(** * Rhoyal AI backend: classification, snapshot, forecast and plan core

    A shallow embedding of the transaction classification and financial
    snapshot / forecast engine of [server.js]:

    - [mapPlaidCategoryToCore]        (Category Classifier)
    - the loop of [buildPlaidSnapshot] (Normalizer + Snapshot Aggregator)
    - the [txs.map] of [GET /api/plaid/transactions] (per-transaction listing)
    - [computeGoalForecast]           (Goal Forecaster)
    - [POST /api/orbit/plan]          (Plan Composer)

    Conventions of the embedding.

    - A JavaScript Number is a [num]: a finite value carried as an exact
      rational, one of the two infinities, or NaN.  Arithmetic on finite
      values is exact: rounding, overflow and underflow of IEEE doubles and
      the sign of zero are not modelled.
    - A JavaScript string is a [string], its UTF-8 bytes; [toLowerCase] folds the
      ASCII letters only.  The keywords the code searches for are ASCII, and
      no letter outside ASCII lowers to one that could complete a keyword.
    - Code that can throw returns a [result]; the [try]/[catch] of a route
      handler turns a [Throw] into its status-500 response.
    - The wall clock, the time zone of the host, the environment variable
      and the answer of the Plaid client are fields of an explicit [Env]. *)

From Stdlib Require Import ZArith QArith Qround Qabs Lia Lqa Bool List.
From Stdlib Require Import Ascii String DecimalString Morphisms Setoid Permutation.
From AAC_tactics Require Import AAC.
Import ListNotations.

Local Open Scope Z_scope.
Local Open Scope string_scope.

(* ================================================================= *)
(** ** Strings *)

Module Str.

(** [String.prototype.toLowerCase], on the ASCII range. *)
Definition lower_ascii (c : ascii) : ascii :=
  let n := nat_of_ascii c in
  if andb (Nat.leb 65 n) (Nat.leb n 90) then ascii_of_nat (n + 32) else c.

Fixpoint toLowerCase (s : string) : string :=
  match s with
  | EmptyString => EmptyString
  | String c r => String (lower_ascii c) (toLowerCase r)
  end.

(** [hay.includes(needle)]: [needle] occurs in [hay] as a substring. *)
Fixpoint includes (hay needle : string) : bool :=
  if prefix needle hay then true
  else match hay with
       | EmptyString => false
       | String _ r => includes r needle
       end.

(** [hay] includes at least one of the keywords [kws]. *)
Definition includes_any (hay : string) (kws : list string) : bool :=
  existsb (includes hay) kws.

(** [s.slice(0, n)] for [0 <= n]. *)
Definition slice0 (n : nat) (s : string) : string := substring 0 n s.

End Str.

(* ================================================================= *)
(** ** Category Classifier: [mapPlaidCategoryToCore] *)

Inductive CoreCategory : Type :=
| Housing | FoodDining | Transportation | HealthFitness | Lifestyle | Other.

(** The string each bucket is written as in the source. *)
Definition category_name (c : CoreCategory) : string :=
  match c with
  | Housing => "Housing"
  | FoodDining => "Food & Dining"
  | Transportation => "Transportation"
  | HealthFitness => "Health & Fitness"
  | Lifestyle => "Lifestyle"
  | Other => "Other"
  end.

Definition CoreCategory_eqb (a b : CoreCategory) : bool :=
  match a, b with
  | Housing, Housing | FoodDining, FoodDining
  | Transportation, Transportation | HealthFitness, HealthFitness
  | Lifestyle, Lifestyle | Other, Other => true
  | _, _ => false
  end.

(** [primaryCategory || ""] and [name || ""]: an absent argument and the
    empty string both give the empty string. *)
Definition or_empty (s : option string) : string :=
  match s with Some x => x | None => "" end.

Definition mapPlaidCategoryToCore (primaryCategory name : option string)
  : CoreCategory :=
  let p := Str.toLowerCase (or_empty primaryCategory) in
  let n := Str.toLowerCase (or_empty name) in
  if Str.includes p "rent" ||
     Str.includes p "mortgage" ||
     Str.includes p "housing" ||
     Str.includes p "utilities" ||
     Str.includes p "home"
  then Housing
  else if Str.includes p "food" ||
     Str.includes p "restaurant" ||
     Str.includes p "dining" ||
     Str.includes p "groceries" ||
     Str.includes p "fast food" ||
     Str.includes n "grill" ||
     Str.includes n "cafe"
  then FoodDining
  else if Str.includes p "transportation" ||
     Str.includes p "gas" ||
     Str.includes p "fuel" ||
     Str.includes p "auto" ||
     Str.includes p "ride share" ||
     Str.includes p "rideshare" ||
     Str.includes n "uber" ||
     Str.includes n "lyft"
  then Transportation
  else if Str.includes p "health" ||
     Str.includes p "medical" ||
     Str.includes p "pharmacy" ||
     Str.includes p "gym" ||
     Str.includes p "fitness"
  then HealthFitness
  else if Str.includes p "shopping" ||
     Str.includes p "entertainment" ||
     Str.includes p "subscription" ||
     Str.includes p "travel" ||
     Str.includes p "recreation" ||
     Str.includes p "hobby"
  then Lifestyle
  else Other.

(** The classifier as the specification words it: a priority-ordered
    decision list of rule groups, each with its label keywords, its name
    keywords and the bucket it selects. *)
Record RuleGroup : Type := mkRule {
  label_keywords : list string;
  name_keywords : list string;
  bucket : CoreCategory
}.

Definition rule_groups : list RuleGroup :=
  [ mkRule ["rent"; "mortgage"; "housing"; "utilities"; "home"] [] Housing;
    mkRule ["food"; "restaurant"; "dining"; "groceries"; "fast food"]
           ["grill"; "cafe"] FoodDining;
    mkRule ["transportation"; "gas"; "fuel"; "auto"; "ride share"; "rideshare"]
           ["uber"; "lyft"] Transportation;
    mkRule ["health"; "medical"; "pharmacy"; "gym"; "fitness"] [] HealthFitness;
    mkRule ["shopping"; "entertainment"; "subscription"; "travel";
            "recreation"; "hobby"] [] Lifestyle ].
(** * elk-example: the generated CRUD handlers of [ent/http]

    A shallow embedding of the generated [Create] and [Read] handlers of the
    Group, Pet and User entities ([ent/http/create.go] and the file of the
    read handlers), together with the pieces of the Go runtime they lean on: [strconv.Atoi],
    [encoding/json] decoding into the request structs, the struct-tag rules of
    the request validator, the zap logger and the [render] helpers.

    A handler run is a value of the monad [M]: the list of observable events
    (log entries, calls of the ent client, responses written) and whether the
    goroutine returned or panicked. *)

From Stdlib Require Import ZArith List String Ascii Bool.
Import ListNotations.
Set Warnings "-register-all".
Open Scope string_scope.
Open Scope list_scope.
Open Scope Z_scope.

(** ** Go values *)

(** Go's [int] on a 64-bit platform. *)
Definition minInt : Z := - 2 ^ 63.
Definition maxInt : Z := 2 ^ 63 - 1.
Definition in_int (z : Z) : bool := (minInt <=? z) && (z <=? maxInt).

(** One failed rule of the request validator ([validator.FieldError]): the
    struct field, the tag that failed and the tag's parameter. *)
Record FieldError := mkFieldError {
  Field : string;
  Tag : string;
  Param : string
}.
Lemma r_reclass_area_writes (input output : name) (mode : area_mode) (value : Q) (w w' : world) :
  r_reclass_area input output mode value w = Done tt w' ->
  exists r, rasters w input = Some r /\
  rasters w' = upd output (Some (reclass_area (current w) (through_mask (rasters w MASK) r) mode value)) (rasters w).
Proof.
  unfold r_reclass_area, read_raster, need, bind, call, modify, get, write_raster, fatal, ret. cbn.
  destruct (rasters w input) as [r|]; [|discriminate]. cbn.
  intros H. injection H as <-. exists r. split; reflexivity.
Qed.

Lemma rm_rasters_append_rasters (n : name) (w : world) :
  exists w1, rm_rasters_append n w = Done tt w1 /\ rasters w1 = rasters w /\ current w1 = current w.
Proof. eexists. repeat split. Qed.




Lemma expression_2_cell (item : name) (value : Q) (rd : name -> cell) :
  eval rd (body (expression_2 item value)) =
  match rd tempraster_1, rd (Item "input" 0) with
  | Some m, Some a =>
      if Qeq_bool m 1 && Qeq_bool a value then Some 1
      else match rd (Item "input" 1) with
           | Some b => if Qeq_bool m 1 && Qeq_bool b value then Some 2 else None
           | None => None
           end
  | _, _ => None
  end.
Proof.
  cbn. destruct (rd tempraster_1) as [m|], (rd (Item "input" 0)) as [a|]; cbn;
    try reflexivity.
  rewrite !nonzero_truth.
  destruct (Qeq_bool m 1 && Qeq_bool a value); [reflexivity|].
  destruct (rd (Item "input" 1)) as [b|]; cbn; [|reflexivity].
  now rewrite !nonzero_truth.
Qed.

--

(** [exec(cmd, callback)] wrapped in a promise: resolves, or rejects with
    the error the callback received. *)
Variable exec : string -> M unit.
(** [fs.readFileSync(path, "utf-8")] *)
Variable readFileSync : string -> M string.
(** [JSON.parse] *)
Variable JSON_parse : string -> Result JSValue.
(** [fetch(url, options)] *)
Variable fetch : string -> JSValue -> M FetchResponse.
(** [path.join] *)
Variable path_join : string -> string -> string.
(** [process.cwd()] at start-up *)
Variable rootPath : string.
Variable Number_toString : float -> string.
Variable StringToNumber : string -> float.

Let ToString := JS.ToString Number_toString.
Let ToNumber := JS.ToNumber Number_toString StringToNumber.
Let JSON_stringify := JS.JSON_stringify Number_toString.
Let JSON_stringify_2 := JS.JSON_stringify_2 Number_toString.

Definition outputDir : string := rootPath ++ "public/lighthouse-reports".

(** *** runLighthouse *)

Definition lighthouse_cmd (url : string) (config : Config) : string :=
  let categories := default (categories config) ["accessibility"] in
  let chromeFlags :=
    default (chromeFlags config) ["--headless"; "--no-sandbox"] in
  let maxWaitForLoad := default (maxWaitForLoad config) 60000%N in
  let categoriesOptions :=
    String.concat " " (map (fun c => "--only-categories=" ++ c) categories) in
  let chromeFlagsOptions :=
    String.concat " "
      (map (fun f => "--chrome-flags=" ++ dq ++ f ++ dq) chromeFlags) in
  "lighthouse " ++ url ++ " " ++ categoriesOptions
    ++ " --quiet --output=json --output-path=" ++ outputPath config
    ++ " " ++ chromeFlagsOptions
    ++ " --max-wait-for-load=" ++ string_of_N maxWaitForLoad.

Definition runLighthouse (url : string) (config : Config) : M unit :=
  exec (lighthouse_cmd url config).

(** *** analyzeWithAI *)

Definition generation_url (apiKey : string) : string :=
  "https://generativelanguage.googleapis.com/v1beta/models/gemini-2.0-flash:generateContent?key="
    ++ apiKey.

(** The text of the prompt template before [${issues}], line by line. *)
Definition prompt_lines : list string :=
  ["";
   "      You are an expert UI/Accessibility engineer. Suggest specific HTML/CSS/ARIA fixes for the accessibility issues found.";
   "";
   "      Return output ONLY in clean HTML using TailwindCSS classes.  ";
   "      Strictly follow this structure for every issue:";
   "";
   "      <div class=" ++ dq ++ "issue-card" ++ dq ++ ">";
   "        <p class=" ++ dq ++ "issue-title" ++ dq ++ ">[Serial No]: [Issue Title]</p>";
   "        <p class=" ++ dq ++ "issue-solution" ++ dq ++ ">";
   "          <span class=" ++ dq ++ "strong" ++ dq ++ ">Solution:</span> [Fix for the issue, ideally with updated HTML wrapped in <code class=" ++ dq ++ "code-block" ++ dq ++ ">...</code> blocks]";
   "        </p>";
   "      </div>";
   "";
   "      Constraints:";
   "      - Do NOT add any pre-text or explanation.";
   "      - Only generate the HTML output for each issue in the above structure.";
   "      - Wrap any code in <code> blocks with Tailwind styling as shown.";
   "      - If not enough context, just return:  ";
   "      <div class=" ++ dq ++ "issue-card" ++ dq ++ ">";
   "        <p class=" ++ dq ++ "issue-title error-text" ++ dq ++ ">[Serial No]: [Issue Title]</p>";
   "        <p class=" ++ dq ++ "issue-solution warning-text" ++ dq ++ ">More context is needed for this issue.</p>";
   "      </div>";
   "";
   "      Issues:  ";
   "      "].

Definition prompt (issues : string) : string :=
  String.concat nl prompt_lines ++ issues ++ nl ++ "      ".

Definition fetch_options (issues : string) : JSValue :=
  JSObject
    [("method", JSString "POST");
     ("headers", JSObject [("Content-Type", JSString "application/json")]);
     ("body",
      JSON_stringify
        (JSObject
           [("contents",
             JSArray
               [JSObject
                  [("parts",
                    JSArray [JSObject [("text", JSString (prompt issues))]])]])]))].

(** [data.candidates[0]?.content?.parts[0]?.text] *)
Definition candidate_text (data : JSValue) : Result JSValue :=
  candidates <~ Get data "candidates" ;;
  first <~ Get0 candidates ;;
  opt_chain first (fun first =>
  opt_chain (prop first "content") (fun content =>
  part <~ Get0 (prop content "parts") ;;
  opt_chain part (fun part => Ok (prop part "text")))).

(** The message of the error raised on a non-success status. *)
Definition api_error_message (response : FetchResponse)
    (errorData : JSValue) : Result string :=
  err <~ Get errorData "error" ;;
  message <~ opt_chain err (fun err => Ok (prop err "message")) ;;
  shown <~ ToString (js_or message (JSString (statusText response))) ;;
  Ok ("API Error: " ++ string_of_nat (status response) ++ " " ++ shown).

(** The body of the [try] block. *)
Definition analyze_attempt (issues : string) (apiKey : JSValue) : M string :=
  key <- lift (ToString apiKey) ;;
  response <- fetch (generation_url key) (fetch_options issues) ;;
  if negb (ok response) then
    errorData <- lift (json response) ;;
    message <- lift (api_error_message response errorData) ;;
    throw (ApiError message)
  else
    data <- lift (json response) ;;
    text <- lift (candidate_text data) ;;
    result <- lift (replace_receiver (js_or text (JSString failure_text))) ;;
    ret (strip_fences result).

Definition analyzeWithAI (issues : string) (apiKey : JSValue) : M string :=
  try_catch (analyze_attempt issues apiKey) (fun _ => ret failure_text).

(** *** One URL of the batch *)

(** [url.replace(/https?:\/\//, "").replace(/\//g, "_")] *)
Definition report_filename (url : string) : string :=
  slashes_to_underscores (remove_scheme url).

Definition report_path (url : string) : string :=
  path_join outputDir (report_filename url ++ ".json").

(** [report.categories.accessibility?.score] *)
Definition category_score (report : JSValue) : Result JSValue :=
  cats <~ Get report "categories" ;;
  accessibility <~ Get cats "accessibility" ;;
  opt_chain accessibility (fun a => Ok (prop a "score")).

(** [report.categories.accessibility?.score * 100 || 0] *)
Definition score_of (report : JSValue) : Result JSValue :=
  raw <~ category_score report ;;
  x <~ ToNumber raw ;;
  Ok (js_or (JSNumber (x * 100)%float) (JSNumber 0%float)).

==

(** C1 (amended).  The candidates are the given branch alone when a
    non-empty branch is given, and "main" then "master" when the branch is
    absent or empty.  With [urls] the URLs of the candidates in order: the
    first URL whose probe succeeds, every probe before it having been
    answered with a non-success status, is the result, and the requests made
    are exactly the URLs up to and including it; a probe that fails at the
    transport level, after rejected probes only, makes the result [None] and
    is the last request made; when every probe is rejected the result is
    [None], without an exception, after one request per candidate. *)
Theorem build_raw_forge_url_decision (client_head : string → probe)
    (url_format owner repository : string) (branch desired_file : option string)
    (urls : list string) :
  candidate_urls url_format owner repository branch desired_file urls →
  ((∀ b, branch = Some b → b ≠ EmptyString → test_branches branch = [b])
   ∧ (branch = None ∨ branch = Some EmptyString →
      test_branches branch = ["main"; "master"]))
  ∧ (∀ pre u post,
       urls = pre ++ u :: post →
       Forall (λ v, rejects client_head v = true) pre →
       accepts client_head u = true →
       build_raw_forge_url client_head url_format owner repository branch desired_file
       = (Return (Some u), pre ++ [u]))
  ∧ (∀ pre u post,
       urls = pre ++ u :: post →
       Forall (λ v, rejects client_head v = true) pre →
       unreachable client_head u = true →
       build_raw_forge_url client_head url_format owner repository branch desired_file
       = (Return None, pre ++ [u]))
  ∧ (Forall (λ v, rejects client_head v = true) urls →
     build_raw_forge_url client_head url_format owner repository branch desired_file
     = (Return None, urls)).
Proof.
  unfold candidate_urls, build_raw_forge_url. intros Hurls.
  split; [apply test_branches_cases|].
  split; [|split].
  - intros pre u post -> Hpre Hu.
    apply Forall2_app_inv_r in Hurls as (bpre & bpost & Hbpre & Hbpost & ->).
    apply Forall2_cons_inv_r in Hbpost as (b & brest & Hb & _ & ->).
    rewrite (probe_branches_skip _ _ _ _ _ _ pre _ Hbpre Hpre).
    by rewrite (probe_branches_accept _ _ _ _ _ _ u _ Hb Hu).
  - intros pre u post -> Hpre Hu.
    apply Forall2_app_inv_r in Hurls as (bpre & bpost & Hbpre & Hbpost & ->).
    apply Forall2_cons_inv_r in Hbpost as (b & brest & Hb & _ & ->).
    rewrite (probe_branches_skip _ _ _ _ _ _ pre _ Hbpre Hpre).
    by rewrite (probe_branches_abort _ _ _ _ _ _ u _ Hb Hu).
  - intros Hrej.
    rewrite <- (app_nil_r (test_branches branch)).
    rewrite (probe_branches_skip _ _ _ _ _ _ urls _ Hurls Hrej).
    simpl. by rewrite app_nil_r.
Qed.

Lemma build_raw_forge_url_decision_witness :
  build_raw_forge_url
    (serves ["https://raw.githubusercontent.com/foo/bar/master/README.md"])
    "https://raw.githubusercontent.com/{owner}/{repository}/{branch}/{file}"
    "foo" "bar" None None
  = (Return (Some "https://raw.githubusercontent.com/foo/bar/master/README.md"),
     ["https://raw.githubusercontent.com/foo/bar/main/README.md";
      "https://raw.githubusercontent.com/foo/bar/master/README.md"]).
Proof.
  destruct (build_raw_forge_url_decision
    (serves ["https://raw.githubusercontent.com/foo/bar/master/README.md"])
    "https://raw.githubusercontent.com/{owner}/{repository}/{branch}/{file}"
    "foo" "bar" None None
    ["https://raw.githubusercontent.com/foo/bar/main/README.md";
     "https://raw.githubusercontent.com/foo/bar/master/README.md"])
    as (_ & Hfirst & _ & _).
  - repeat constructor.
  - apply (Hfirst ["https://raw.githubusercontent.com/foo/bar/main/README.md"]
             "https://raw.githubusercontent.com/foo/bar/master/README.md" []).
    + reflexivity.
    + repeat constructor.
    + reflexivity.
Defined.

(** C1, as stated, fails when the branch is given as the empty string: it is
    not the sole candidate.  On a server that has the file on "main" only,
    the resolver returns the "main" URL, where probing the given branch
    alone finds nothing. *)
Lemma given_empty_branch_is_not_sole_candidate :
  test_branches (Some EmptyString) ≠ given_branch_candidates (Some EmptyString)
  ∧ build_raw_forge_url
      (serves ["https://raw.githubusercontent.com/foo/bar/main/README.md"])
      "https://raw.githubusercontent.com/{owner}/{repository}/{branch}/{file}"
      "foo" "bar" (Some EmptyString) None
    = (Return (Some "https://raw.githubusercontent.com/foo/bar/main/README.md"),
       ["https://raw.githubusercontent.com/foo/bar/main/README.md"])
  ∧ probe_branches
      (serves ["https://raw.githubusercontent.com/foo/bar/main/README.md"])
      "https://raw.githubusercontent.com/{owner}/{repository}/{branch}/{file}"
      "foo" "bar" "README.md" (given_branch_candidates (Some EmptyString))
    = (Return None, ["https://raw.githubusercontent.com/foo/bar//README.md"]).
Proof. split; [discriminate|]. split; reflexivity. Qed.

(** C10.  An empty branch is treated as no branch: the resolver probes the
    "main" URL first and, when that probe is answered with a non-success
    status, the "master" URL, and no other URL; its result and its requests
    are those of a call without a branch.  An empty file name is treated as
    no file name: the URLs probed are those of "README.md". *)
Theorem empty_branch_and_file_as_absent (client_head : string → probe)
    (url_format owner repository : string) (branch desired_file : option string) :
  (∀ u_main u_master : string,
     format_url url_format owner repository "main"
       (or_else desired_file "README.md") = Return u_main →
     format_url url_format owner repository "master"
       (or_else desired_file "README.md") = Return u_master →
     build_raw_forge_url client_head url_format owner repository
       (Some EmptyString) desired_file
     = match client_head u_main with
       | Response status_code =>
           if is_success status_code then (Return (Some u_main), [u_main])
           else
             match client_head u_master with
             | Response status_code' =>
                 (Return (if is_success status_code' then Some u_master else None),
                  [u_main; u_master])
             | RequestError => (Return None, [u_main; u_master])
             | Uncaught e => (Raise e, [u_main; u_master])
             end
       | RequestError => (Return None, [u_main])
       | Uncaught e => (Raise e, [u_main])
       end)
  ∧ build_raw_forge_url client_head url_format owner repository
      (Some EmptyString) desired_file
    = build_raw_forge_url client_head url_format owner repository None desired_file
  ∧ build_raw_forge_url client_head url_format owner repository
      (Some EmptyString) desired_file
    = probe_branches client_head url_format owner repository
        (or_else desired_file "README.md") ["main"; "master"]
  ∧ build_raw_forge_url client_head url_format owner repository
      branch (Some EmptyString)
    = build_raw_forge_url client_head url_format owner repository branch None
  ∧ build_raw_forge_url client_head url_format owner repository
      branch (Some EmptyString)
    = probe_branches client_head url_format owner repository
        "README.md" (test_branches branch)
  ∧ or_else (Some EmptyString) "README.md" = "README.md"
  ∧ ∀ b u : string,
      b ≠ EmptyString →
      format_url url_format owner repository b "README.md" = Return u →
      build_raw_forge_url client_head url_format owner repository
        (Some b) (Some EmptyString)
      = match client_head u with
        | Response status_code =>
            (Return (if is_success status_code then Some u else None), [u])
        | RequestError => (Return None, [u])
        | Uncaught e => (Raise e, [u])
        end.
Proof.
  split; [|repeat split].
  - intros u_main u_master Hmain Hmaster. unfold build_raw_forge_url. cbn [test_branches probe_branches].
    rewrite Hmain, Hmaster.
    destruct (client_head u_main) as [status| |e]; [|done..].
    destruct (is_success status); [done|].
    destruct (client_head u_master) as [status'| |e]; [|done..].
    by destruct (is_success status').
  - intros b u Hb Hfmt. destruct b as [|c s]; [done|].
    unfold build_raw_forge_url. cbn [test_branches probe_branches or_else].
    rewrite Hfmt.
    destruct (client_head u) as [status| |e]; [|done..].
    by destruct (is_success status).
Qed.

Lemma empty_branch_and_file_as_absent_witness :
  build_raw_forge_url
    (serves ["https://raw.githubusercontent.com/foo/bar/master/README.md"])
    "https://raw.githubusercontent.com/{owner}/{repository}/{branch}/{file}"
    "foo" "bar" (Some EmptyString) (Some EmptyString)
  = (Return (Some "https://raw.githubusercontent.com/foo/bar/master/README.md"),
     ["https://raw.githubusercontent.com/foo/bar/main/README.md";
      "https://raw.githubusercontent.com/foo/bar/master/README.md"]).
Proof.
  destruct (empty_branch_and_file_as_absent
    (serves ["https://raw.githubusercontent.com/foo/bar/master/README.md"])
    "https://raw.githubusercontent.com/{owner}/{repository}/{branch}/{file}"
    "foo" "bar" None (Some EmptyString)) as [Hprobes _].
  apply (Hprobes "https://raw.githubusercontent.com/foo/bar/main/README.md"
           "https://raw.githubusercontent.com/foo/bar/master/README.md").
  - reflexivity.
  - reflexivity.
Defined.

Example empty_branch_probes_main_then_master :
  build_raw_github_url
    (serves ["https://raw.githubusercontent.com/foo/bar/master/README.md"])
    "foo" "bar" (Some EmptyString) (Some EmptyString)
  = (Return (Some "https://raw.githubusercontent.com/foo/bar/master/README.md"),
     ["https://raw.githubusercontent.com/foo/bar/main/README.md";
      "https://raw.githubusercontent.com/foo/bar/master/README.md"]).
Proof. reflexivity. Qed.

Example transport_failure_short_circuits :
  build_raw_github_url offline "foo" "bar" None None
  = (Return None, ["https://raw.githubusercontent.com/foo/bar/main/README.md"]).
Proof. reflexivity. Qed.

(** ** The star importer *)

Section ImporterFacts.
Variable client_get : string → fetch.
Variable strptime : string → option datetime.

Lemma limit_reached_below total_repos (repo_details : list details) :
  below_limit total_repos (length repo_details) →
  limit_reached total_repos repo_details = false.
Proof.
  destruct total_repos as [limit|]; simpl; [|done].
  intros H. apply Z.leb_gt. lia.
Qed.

- **What you will do**: The required output is the stretch of entries above from the line containing "Definition maxInt : Z := 2 ^ 63 - 1." through the line containing "m, Some a =>", reproduced exactly.

- **Problem solution**:
Definition maxInt : Z := 2 ^ 63 - 1.
Definition in_int (z : Z) : bool := (minInt <=? z) && (z <=? maxInt).

(** One failed rule of the request validator ([validator.FieldError]): the
    struct field, the tag that failed and the tag's parameter. *)
Record FieldError := mkFieldError {
  Field : string;
  Tag : string;
  Param : string
}.
Lemma r_reclass_area_writes (input output : name) (mode : area_mode) (value : Q) (w w' : world) :
  r_reclass_area input output mode value w = Done tt w' ->
  exists r, rasters w input = Some r /\
  rasters w' = upd output (Some (reclass_area (current w) (through_mask (rasters w MASK) r) mode value)) (rasters w).
Proof.
  unfold r_reclass_area, read_raster, need, bind, call, modify, get, write_raster, fatal, ret. cbn.
  destruct (rasters w input) as [r|]; [|discriminate]. cbn.
  intros H. injection H as <-. exists r. split; reflexivity.
Qed.

Lemma rm_rasters_append_rasters (n : name) (w : world) :
  exists w1, rm_rasters_append n w = Done tt w1 /\ rasters w1 = rasters w /\ current w1 = current w.
Proof. eexists. repeat split. Qed.




Lemma expression_2_cell (item : name) (value : Q) (rd : name -> cell) :
  eval rd (body (expression_2 item value)) =
  match rd tempraster_1, rd (Item "input" 0) with
  | Some m, Some a =>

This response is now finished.